How the Little Red Book created a cult ‘of socialism’ and not ‘of Mao’ (4/8)



April 17, 2019
by Ramin Mazaheri for The Saker Blog
How the Little Red Book created a cult ‘of socialism’ and not ‘of Mao’ (4/8)
What is Mao’s Little Red Book, first published in 1964 at the start of the Cultural Revolution? In 2019, I think we have to look at it in three ways:
The Little Red Book was a work of journalism. This means it sought to impart knowledge which was specific to its exact time, and as a response to the needs of its particular moment. Were you to read a report of mine from 2009, of course it would not be considered as relevant, hip and accurate were it to be directly applied to the situation in 2019… but that doesn’t mean it didn’t hit the nail on the head the day it was published. Mao’s Little Red Book served an immediate need for immediate decision-making, much like journalism does.
Secondly, the Little Red Book was essentially of code of conduct. It was aimed at workers in the government and preached an ascetic program of socialist officialdom. I.e., it was moral instruction for civil servants, telling government workers to be good workers.
Thirdly – and this is the source of the Little Red Book’s greatest social impact during the CR and the reason it is immortal – it was able to be used as a very real weapon of democratic empowerment for China’s lowest classes against bad civil servants.
This series examines The Unknown Cultural Revolution: Life and Change in a Chinese Village by Dongping Han, who was raised and educated in rural Jimo County, China, and is now a university professor in the US. Han interviewed hundreds of rebel leaders, farmers, officials and locals, and accessed official local data to provide an exhaustive analysis of seeming unparalled objectivity and focus regarding the Cultural Revolution (CR) in China. Han was kind enough to write the forward to my brand-new book, Ill Ruin Everything you Are: Ending Western Propaganda in Red China. I hope you can buy a copy for yourself and your 300 closest friends.
Han does something which Westerners never do without total derision, total ignorance of its contents, and a general disinterest in the aims of socialism to begin with: he fairly discusses the impact of Mao’s Little Red Book. Han writes with his characteristic modesty and refusal to exaggerate:
“Fundamentally speaking, yang banxi (the model Beijing operas) and Mao’s quotations served important social functions. They promoted a democratic, modern political culture and established a highly demanding, though loosely worded, code of official conduct. They called on Communist Party members to accept hardship first and enjoyment later. They required government officials to think about the livelihood of the masses.

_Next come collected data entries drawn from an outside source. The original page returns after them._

(** ** Stream reconfiguration *)
Definition encodeResetStreams (assoc dir : Z) (streams : list Z) : out error bytes :=
  if negb (andnot dir (Z.lor ResetIncoming ResetOutgoing) =? 0)
  then Err (invalidArg "ResetStreams: direction %#x has unknown bits %#x") else
  if dir =? 0
  then Err (invalidArg "ResetStreams: the direction needs at least one of ResetIncoming and ResetOutgoing") else
  if MaxUint16 <? len streams
  then Err (invalidArg "ResetStreams: %d streams exceeds the %d a request can name") else
  let b := zeros (sizeResetStreams + 2 * len streams) in
  b ← put_at NativeEndian 4 b resetStreamsAssocIDOff (u32 assoc);
  b ← put_at NativeEndian 2 b resetStreamsFlagsOff dir;
  b ← put_at NativeEndian 2 b resetStreamsNumStreamsOff (u16 (len streams));
  put_list NativeEndian 2 b resetStreamsStreamListOff streams.

(** ** PR-SCTP status *)
Definition prStatusRequest (b : bytes) (assoc stream policy : Z) : out error bytes :=
  b ← slice b 0 sizePRStatus;
  b ← clear_at b 0 (len b);
  b ← put_at NativeEndian 4 b prStatusAssocIDOff (u32 assoc);
  b ← put_at NativeEndian 2 b prStatusStreamOff stream;
  put_at NativeEndian 2 b prStatusPolicyOff policy.

Definition decodePRStatus (b : bytes) : out error PRStatus :=
  unsent ← get_at NativeEndian 8 b prStatusAbandonedUnsentOff;
  sent ← get_at NativeEndian 8 b prStatusAbandonedSentOff;
  Ret {| prs_AbandonedUnsent := unsent; prs_AbandonedSent := sent |}.
End Codecs.

(** ** PathParams: what is accepted and what reads back *)

(** A duration that is a whole number of milliseconds between the bounds. *)
Definition is_millis (lo hi d : Z) : bool :=
  (d =? d / Millisecond * Millisecond) && (lo <=? d / Millisecond) && (d / Millisecond <=? hi).

(** What Linux applies: an interval only with heartbeats switched on, a
    path MTU only with discovery switched off, a SACK delay only with
    delayed SACK switched on, and no value Linux reads as "unchanged". *)
Definition pp_ok (p : PathParams) : bool :=
  match pp_HeartbeatInterval p, pp_Heartbeat p with
  | Some d, Some true => is_millis 0 MaxUint32 d
  | Some _, _ => false
  | None, _ => true
  end &&
  match pp_PathMaxRetrans p with Some v => negb (v =? 0) | None => true end &&
  match pp_PathMTU p, pp_PMTUD p with
  | Some v, Some false => minPathMTU <=? v
  | Some _, _ => false
  | None, _ => true
  end &&
  match pp_SACKDelay p, pp_DelayedSACK p with
  | Some d, Some true => is_millis 1 maxSACKDelayMS d
  | Some _, _ => false
  | None, _ => true
  end &&
  match pp_IPv6FlowLabel p with Some v => andnot v flowLabelMask =? 0 | None => true end &&
  match pp_DSCP p with Some v => andnot v dscpMask =? 0 | None => true end.

(** The fields have their Go types. *)
Definition opt_in (v : option Z) (n : Z) : Prop :=
  match v with Some v => 0 <= v < 2 ^ n | None => True end.

Definition pp_wf (p : PathParams) : Prop :=
  opt_in (pp_PathMaxRetrans p) 16 /\ opt_in (pp_PathMTU p) 32 /\
  opt_in (pp_IPv6FlowLabel p) 32 /\ opt_in (pp_DSCP p) 8.

(** A switch not given reads back as off, a value not given as zero, and
    the two fields Linux reports only when set as nil. *)
Definition on (o : option bool) : bool := match o with Some b => b | None => false end.
Definition or0 (o : option Z) : Z := match o with Some v => v | None => 0 end.

Definition read_back (p : PathParams) : PathParams := {|
  pp_Heartbeat := Some (on (pp_Heartbeat p));
  pp_HeartbeatInterval := Some (or0 (pp_HeartbeatInterval p));
  pp_PathMaxRetrans := Some (or0 (pp_PathMaxRetrans p));
  pp_PMTUD := Some (on (pp_PMTUD p));
  pp_PathMTU := Some (or0 (pp_PathMTU p));
  pp_DelayedSACK := Some (on (pp_DelayedSACK p));
  pp_SACKDelay := Some (or0 (pp_SACKDelay p));
  pp_IPv6FlowLabel := pp_IPv6FlowLabel p;
  pp_DSCP := pp_DSCP p;
|}.

Section PathParamsProofs.
Context `{A : Arch} `{ZE : ZoneEnv}.

(** One step of the encoder: it owns the field at [off] of [n] bytes, which
    then holds [val], sets [bits], and accepts when [ok]. *)
Definition step_ok (step : bytes -> Z -> out error (bytes * Z)) (off n val bits : Z) (ok : bool) : Prop :=
  forall b flags, len b = sizePathParams -> uint_of NativeEndian (sub b off n) = 0 ->
  match step b flags with
  | Ret (b', flags') => ok = true /\ flags' = Z.lor flags bits /\ frame b b' off n /\
                        uint_of NativeEndian (sub b' off n) = val
  | Err e => ok = false /\ exists m, e = InvalidArg m
  | Panic => False
  end.

Definition switch_bits (o : option bool) (enable disable : Z) : Z :=
  match o with Some b => onOff b enable disable | None => 0 end.

Definition hb_bits (p : PathParams) : Z :=
  Z.lor (switch_bits (pp_Heartbeat p) sppHBEnable sppHBDisable)
        (match pp_HeartbeatInterval p with Some 0 => sppHBTimeIsZero | _ => 0 end).

Lemma lor_switch flags o e d :
  match o with Some on => Z.lor flags (onOff on e d) | None => flags end =
  Z.lor flags (switch_bits o e d).
Proof. destruct o; simpl; [done | by rewrite Z.lor_0_r]. Qed.

Lemma is_millis_true lo hi d ms :
  0 <= lo -> lo <= ms <= hi -> d = ms * Millisecond -> is_millis lo hi d = true /\ d / Millisecond = ms.
Proof.
  intros H0 Hm ->. unfold is_millis. rewrite Z.div_mul by done.
  rewrite Z.eqb_refl, !(proj2 (Z.leb_le _ _)) by lia. done.
Qed.

Lemma is_millis_false lo hi d :
  ~ (exists ms, lo <= ms <= hi /\ d = ms * Millisecond) -> is_millis lo hi d = false.
Proof.
  intros Hn. apply not_true_is_false. unfold is_millis.
  intros [[H1%Z.eqb_eq H2%Z.leb_le]%andb_prop H3%Z.leb_le]%andb_prop.
  apply Hn. exists (d / Millisecond). auto.
Qed.

Lemma put_step {B} n b off v (k : bytes -> out error B) :
  0 <= off -> off + Z.of_nat n <= len b -> 0 <= v < 2 ^ (8 * Z.of_nat n) ->
  exists b', (b ← put_at NativeEndian n b off v; k b) = k b' /\ frame b b' off (Z.of_nat n) /\
             uint_of NativeEndian (sub b' off (Z.of_nat n)) = v.
Proof.
  intros. destruct (put_at_frame (E:=error) NativeEndian n b off v) as (b' & -> & Hf & Hv); [done.. |].
  rewrite Z.mod_small in Hv by done. eauto.
Qed.

Lemma heartbeat_step_ok p field :
  step_ok (pp_heartbeat_step p field) pathParamsHBIntervalOff 4
    (or0 (pp_HeartbeatInterval p) / Millisecond) (hb_bits p)
    (match pp_HeartbeatInterval p, pp_Heartbeat p with
     | Some d, Some true => is_millis 0 MaxUint32 d | Some _, _ => false | None, _ => true end).
Proof.
  intros b flags Hl Hz. unfold pp_heartbeat_step, hb_bits. rewrite lor_switch.
  destruct (pp_HeartbeatInterval p) as [d |]; simpl; [| rewrite Z.lor_0_r; auto using frame_refl].
  destruct (pp_Heartbeat p) as [[] |]; simpl; unfold invalidArg; eauto.
  pose proof (durationToMillis_outcome (field +:+ ".HeartbeatInterval") d MaxUint32) as Hd.
  destruct (durationToMillis _ _ _) as [ms | e |]; next.
  - destruct Hd as [Hm Hd]; [unfold MaxUint32; lia |].
    destruct (is_millis_true 0 MaxUint32 d ms) as [-> ->]; [lia | lia | done |].
    destruct (put_step (B:=bytes * Z) 4 b pathParamsHBIntervalOff ms
      (fun b => Ret (b, if ms =? 0 then Z.lor (Z.lor flags sppHBEnable) sppHBTimeIsZero
                        else Z.lor flags sppHBEnable))) as (b' & Hb' & Hf & Hv);
      [abi; lia | abi; lia | unfold MaxUint32 in *; lia |].
    abi. rewrite Hb'. split; [done |]. split; [| done].
    subst d. destruct (Z.eqb_spec ms 0) as [-> | Hne]; simpl; [by rewrite Z.lor_assoc |].
    unfold Millisecond. destruct (ms * 1000000) eqn:E; try lia; by rewrite !Z.lor_0_r.
  - destruct Hd as [Hi Hd]; [unfold MaxUint32; lia |]. split; [by apply is_millis_false | done].
  - apply Hd. unfold MaxUint32. lia.
Qed.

They denounced high-handed oppressive behavior and promoted subtle persuasion in dealing with difficult persons. … They set up good examples for the officials to emulate, and, more importantly, they provided the ordinary people with a measuring stick of good official conduct.”
Providing a new measuring stick – is that not what Revolutions are all about?
“To the outside world and to the educated elite, songs based on Mao’s quotations and yang banxi constitute a personality cult carried to the extreme. But in a way this cult served to empower ordinary Chinese people. Ordinary villagers used Mao’s words to promote their own interests. What some outside observers don’t realize is that Mao’s works had become a de facto constitution for rural people. More importantly, this de facto constitution became an effective political weapon for ordinary villagers.”
There is no doubt that longtime China analysts in the West are flummoxed by such a positive, democratic analysis.
Just like journalism, we can only judge the true worth of the Little Red Book by accepting the judgment of the local masses. It’s easy to imagine that non-Chinese, especially properly educated ones, may view the Little Red Book as unnecessary instruction… but this was decidedly not the case in 1964 China for the average person. When “ability to increase the empowerment of the average person” becomes our measuring stick, then our assessment must change…but for this type of focus – which is egalitarian and communal, as opposed to individualistic – we need people like Han and not Harvard professors.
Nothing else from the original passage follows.